In our article "Almost a national dish - Hamsi Kizartma" we reported on the fish dish of fried anchovies, which is particularly popular on the Black Sea and the Aegean coast and was served to us by the Senyer family during our stay in Istanbul.
In addition to the traditional salad and the equally traditional Trabzon Ekmek, there was another type of bread that piqued our interest: homemade pan-fried cornbread.
The art of baking cornbread is unfortunately lost in many places
When we asked, Emin explained the connection between the traditional Hamsi Kizartma and cornbread, which was once considered "poor people's food". In the past, as already mentioned, hamsi was served at almost every meal during the season.
The same was true for the cornbread. Before the mass-produced white bread made from wheat flour was introduced, cornbread was widespread because corn was much cheaper than wheat flour and was therefore considered a staple food. In the meantime, the art of baking cornbread has unfortunately been lost in many places, but there is a lack of real corn flour, which is hand-milled from special types of corn and is said to have a special grain size.

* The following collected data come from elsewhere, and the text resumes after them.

Definition set_last_history_from_server (x : HistoryUpdate) (s : WorkflowMachines)
  : WorkflowMachines :=
  mkWM x s.(wm_protocol_msgs) s.(wm_current_started_event_id) s.(wm_next_started_event_id)
    s.(wm_last_processed_event) s.(wm_replaying) s.(wm_workflow_id) s.(wm_workflow_type)
    s.(wm_run_id) s.(wm_have_seen_terminal_event) s.(wm_workflow_start_time)
    s.(wm_workflow_end_time) s.(wm_wft_start_time) s.(wm_current_wf_time)
    s.(wm_observed_internal_flags) s.(wm_history_size_bytes)
    s.(wm_continue_as_new_suggested) s.(wm_current_wft_deployment_info) s.(wm_all_machines)
    s.(wm_machine_is_core_created) s.(wm_machines_by_event_id)
    s.(wm_machines_by_protocol_instance_id) s.(wm_id_to_machine) s.(wm_commands)
    s.(wm_current_wf_task_commands) s.(wm_message_outbox) s.(wm_encountered_patch_markers)
    s.(wm_local_activity_data) s.(wm_drive_me) s.(wm_worker_config).

Definition set_protocol_msgs (x : list IncomingProtocolMessage) (s : WorkflowMachines)
  : WorkflowMachines :=
  mkWM s.(wm_last_history_from_server) x s.(wm_current_started_event_id)
    s.(wm_next_started_event_id) s.(wm_last_processed_event) s.(wm_replaying)
    s.(wm_workflow_id) s.(wm_workflow_type) s.(wm_run_id) s.(wm_have_seen_terminal_event)
    s.(wm_workflow_start_time) s.(wm_workflow_end_time) s.(wm_wft_start_time)
    s.(wm_current_wf_time) s.(wm_observed_internal_flags) s.(wm_history_size_bytes)
    s.(wm_continue_as_new_suggested) s.(wm_current_wft_deployment_info) s.(wm_all_machines)
    s.(wm_machine_is_core_created) s.(wm_machines_by_event_id)
    s.(wm_machines_by_protocol_instance_id) s.(wm_id_to_machine) s.(wm_commands)
    s.(wm_current_wf_task_commands) s.(wm_message_outbox) s.(wm_encountered_patch_markers)
    s.(wm_local_activity_data) s.(wm_drive_me) s.(wm_worker_config).

Definition set_current_started_event_id (x : Z) (s : WorkflowMachines)
  : WorkflowMachines :=
  mkWM s.(wm_last_history_from_server) s.(wm_protocol_msgs) x s.(wm_next_started_event_id)
    s.(wm_last_processed_event) s.(wm_replaying) s.(wm_workflow_id) s.(wm_workflow_type)
    s.(wm_run_id) s.(wm_have_seen_terminal_event) s.(wm_workflow_start_time)
    s.(wm_workflow_end_time) s.(wm_wft_start_time) s.(wm_current_wf_time)
    s.(wm_observed_internal_flags) s.(wm_history_size_bytes)
    s.(wm_continue_as_new_suggested) s.(wm_current_wft_deployment_info) s.(wm_all_machines)
    s.(wm_machine_is_core_created) s.(wm_machines_by_event_id)
    s.(wm_machines_by_protocol_instance_id) s.(wm_id_to_machine) s.(wm_commands)
    s.(wm_current_wf_task_commands) s.(wm_message_outbox) s.(wm_encountered_patch_markers)
    s.(wm_local_activity_data) s.(wm_drive_me) s.(wm_worker_config).

Definition set_next_started_event_id (x : Z) (s : WorkflowMachines)
  : WorkflowMachines :=
  mkWM s.(wm_last_history_from_server) s.(wm_protocol_msgs) s.(wm_current_started_event_id)
    x s.(wm_last_processed_event) s.(wm_replaying) s.(wm_workflow_id) s.(wm_workflow_type)
    s.(wm_run_id) s.(wm_have_seen_terminal_event) s.(wm_workflow_start_time)
    s.(wm_workflow_end_time) s.(wm_wft_start_time) s.(wm_current_wf_time)
    s.(wm_observed_internal_flags) s.(wm_history_size_bytes)
    s.(wm_continue_as_new_suggested) s.(wm_current_wft_deployment_info) s.(wm_all_machines)
    s.(wm_machine_is_core_created) s.(wm_machines_by_event_id)
    s.(wm_machines_by_protocol_instance_id) s.(wm_id_to_machine) s.(wm_commands)
    s.(wm_current_wf_task_commands) s.(wm_message_outbox) s.(wm_encountered_patch_markers)
    s.(wm_local_activity_data) s.(wm_drive_me) s.(wm_worker_config).
Lemma safe_set_patch_marker attrs md : safe (fun _ => True) (set_patch_marker attrs md) any.
Proof.
  eapply (safe_bind _ _ any); [apply _|apply safe_get_any|]. intros x. simpl.
  assert (safe (fun s => True /\ True)
    (patch ← (fun s' =>
        let '(fl, r) := Patch.has_change attrs.(SetPatchMarker_patch_id) x.(wm_replaying)
                          attrs.(SetPatchMarker_deprecated)
                          (bool_decide (is_Some (x.(wm_encountered_patch_markers)
                                                   !! attrs.(SetPatchMarker_patch_id))))
                          (dom x.(wm_encountered_patch_markers))
                          s'.(wm_observed_internal_flags) in
        (set_observed_internal_flags fl s', r)) : WM _;
      let '((m, c), other_cmds) := patch in
      mkey ← add_cmd_to_wf_task (M_Patch m, c) md NeverResolves;
      _ ← process_machine_responses mkey other_cmds;
      modify (fun s => set_encountered_patch_markers
        (<[attrs.(SetPatchMarker_patch_id) := {| created_command := true |}]>
           s.(wm_encountered_patch_markers)) s)) any) as Hnew.
  { eapply (safe_bind _ _ any); [apply _|apply safe_any, safe_flags|].
    { intros s. apply has_change_quiet. }
    intros [[m c] other]. eapply safe_bind; [apply _|apply safe_any, safe_add_cmd_key|].
    intros k. simpl. eapply (safe_bind _ _ any); [apply _| |].
    { eapply safe_weaken; [apply safe_process_machine_responses|entail|done]. }
    intros _. frame. }
  destruct (_ !! _) as [[[|]]|] eqn:E; [by apply safe_ret|done..].
Qed.

Lemma safe_update_response ur : safe (fun _ => True) (update_response ur) any.
Proof.
  eapply safe_bind; [apply _|apply safe_get_machine_by_msg|]. intros k.
  eapply (safe_bind _ _ any); [apply _|eapply safe_weaken; [apply safe_on_machine|entail|done]|].
  - intros [] fl; (split; [done|]); first [done|apply update_response_quiet].
  - intros r. last_step safe_process_machine_responses.
Qed.

(** The cancellations of [cancel_machine!] are gentle. *)
Ltac cancel_gentle q :=
  apply safe_any, safe_cancel_machine; intros [] ?; first [exact I|(split; [done|exact (q _)])].

(** The creation of the machine that ends the workflow. *)
Ltac terminal_step kd q := create_step kd q; apply safe_any, safe_add_terminal_command.

Lemma safe_handle_driven_command now cmd : safe (fun _ => True) (handle_driven_command now cmd) any.
Proof.
  destruct cmd as [v md]. unfold handle_driven_command; cbn [wfc_variant wfc_metadata].
  destruct v.
  - by apply safe_ret.
  - eapply (safe_bind _ _ any); [apply _|apply safe_get_any|]. intros x.
    create_step KActivity new_activity_quiet. add_step.
  - apply safe_add_local_activity.
  - cancel_gentle activity_cancel_quiet.
  - cancel_gentle la_cancel_quiet.
  - create_step KTimer new_timer_quiet. add_step.
  - cancel_gentle timer_cancel_quiet.
  - terminal_step KCompleteWorkflow complete_workflow_quiet.
  - terminal_step KFailWorkflow fail_workflow_quiet.
  - by apply safe_panic.
  - eapply (safe_bind _ _ any); [apply _|apply safe_get_any|]. intros x.
    terminal_step KContinueAsNewWorkflow continue_as_new_quiet.
  - terminal_step KCancelWorkflow cancel_workflow_quiet.
  - apply safe_set_patch_marker.
  - eapply (safe_bind _ _ any); [apply _|apply safe_get_any|]. intros x.
    create_step KChildWorkflow new_child_quiet. add_step.
  - cancel_gentle (child_cancel_quiet (CancelChildWorkflowExecution_reason a)).
  - destruct (RequestCancelExternalWorkflowExecution_workflow_execution a); [|apply safe_throw].
    eapply (safe_bind _ _ any); [apply _|apply safe_get_any|]. intros x.
    create_step KCancelExternal new_cancel_external_quiet. add_step.
  - eapply (safe_bind _ _ (fun mc _ => kind_of mc.1 = KSignalExternal)); [apply _| |].
    { intros s Hi _. pose proof (new_signal_external_quiet a
        s.(wm_worker_config).(cfg_namespace) s.(wm_observed_internal_flags)) as Hq.
      destruct (SignalExternal.new_external_signal _ _ _) as [[[m fl] c]| |]; simpl in *.
      - split_and!; [by destruct Hi; split|by split|done|by intros mc [= <-]].
      - by split_and!.
      - split_and!; [done..| |done]. unfold quiet in *. congruence. }
    intros mc. add_step.
  - cancel_gentle signal_cancel_quiet.
  - eapply (safe_bind _ _ any); [apply _|frame|]. intros _.
    eapply (safe_bind _ _ any); [apply _| |].
    { intros s Hi _. destruct (UpsertSearchAttributes.upsert_search_attrs _ _ _) as [fl [m c]].
      split_and!; [by destruct Hi; split|by split|done|done]. }
    intros mc. add_step.
  - simpl. add_step.
  - apply safe_update_response.
  - simpl. add_step.
  - cancel_gentle nexus_cancel_quiet.
Qed.

Lemma safe_handle_driven_results now l : safe (fun _ => True) (handle_driven_results now l) any.
Proof. apply safe_for_each; [apply _|]. intros [i c] _. apply safe_handle_driven_command. Qed.

Lemma safe_iterate_machines now : safe (fun _ => True) (iterate_machines now) any.
Proof.
  eapply (safe_bind _ _ any); [apply _| |].
  { intros s Hi _. destruct (Driven.fetch_workflow_iteration_output _) as [d r]; simpl.
    split_and!; [by destruct Hi; split|by split|done|done]. }
  intros l. eapply (safe_bind _ _ any); [apply _|apply safe_any, safe_handle_driven_results|].
  intros _. apply safe_any, safe_prepare_commands.
Qed.

Lemma safe_local_resolution r : safe (fun _ => True) (local_resolution r) any.
Proof.
  eapply safe_bind; [apply _|apply safe_get_machine_key|]. intros k. simpl.
  eapply (safe_bind _ _ any); [apply _|eapply safe_weaken; [apply safe_on_machine|entail|done]|].
  - apply la_method_gentle; [done|]. intros st. apply try_resolve_quiet.
  - intros l. eapply (safe_bind _ _ any);
      [apply _|eapply safe_weaken; [apply safe_process_machine_responses|entail|done]|].
    intros _. eapply (safe_bind _ _ any); [apply _|frame|]. intros _. by apply safe_ret.
Qed.

Lemma safe_sendable_commands cmds :
  safe (fun s => forall c, c ∈ cmds -> live c.(cam_machine) s) (sendable_commands cmds) any.
Proof.
  induction cmds as [|c cmds IH]; simpl; [by apply safe_ret|].
  eapply (safe_bind _ _ any);
    [apply _|eapply safe_weaken; [apply safe_get_machine|set_solver|done]|].
  intros m. eapply (safe_bind _ _ any);
    [apply _|apply safe_lift; [apply is_final_state_quiet|done]|].
  intros b. eapply (safe_bind _ _ any); [apply _|eapply safe_weaken; [apply IH|set_solver|done]|].
  intros l. by apply safe_ret.
Qed.

Lemma safe_get_commands : safe (fun _ => True) get_commands any.
Proof.
  eapply (safe_bind _ _ any); [apply _|frame|]. intros _.
  eapply safe_bind; [apply _|apply safe_get|]. intros x.
  eapply safe_weaken; [apply safe_sendable_commands| |done]. intros s [_ Hx]. apply Hx.
Qed.

(** ** History events *)

Lemma patch_marker_handling_quiet e m n : quiet (patch_marker_handling e m n).
Proof.
  unfold patch_marker_handling. destruct (get_patch_marker_details e) as [[name dep]|].
  - destruct m as [[]|]; simpl; try (by destruct dep). by destruct (_ && _).
  - by destruct m as [[]|].
Qed.

Lemma safe_consume_command d next queue :
  safe (fun s => forall c, c ∈ queue -> live c.(cam_machine) s) (consume_command d next queue)
    (fun r s => forall c, r = inr c -> live c.(cam_machine) s).
Proof.
  induction queue as [|c queue IH]; simpl.
  { eapply (safe_bind _ _ any);
      [apply _|apply safe_lift; [apply patch_marker_handling_quiet|done]|].
    intros []; [by apply safe_ret|apply safe_throw..]. }
  eapply (safe_bind _ _ any);
    [apply _|eapply safe_weaken; [apply safe_get_machine|set_solver|done]|].
  intros m. eapply (safe_bind _ _ any);
    [apply _|apply safe_lift; [apply patch_marker_handling_quiet|done]|].
  intros []; simpl; [by apply safe_ret| |].
  - eapply (safe_bind _ _ any);
      [apply _|eapply safe_weaken; [apply safe_set_commands|set_solver|done]|].
    intros _. eapply safe_weaken; [apply IH|set_solver|done].
  - eapply (safe_bind _ _ any);
      [apply _|eapply safe_weaken; [apply safe_set_commands|set_solver|done]|].
    intros _. eapply (safe_bind _ _ any);
      [apply _|apply safe_lift; [apply machines_was_cancelled_quiet|done]|].
    intros []; simpl; [eapply safe_weaken; [apply IH|set_solver|done]|].
    eapply (safe_bind _ _ any);
      [apply _|eapply safe_weaken; [apply safe_submachine_handle_event|set_solver|done]|].
    intros _. apply safe_ret. intros s Hs c' [= <-]. destruct_and!. set_solver.
Qed.

Lemma safe_handle_la_marker d : safe (fun _ => True) (handle_la_marker d) any.
Proof.
  unfold handle_la_marker. destruct (is_local_activity_marker _); [|by apply safe_ret].
  eapply (safe_bind _ _ any); [apply _| |].
  { destruct (event_local_activity_marker_data _); [by apply safe_ret|apply safe_throw]. }
  intros md. eapply safe_bind; [apply _|apply safe_any, safe_get_machine_key|]. intros k. simpl.
  eapply (safe_bind _ _ any); [apply _|eapply safe_weaken; [apply safe_get_machine|entail|done]|].
  intros []; try apply safe_throw.
  eapply (safe_bind _ _ any); [apply _|apply safe_lift; [apply marker_special_quiet|done]|].
  intros []; simpl; [|by apply safe_ret].
  eapply (safe_bind _ _ any);
    [apply _|eapply safe_weaken; [apply safe_submachine_handle_event|entail|done]|].
  intros _. by apply safe_ret.
Qed.

Lemma safe_record_event k e :
  safe (live k) (modify (fun s => set_machines_by_event_id
    (<[e := k]> s.(wm_machines_by_event_id)) s)) any.
Proof.
  apply safe_modify. intros s Hi Hk. split; [|by split]. destruct Hi; split; try done.
  intros e' k'. simpl. rewrite lookup_insert. case_decide; [|exact (refs_events0 e' k')].
  intros [= <-]. exact Hk.
Qed.

Lemma safe_handle_command_event d next : safe (fun _ => True) (handle_command_event d next) any.
Proof.
  eapply (safe_bind _ _ any); [apply _|apply safe_handle_la_marker|].
  intros []; simpl; [by apply safe_ret|].
  eapply safe_bind; [apply _|apply safe_get|]. intros x.
  eapply safe_bind; [apply _|eapply safe_weaken; [apply safe_consume_command| |by auto]|].
  { intros s [_ Hx]. apply Hx. }
  intros [eho|c]; [by apply safe_ret|].
  eapply (safe_bind _ _ any); [apply _|eapply safe_weaken; [apply safe_get_machine| |done]|].
  { intros s [_ Hc]. by apply Hc. }
  intros m. eapply (safe_bind _ _ any);
    [apply _|apply safe_lift; [apply is_final_state_quiet|done]|].
  intros b. eapply (safe_bind _ _ any); [apply _| |intros _; by apply safe_ret].
  destruct b; [by apply safe_ret|]. eapply safe_weaken; [apply safe_record_event| |done].
  intros s Hs. destruct_and!. eauto.
Qed.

Since it is almost impossible to make the usual, larger loaves of bread from corn flour, as is common with bread grains (wheat, rye, spelt), the dough must either be rolled out into a kind of flatbread or made more bakeable by adding wheat flour.
The type and ingredients vary greatly from region to region. In addition to some wheat flour, cornbread can also contain sugar, butter, milk or eggs. Cornbread is often lightened with a little baking powder and can then be baked, fried, deep-fried, or steamed.
You deliberately don't want the dough to be "smooth".
The dough consists only of coarse corn flour, a little wheat flour, which has been kneaded with an egg and milk and a pinch of salt with a fork to form a thick, malleable dough.
The dough should not be “smooth”, but rather a little lumpy.
2 cups cornmeal
1/2 cup flour (wheat, can be omitted)
1 pinch of salt
1 pinch of sugar
1 tsp baking soda
2 teaspoons of baking soda
60 ml olive oil
250 ml milk
Bake in a lightly oiled iron pan for about 20 minutes. The bread is ready when it is firm when pressed and baked until golden yellow to slightly brown.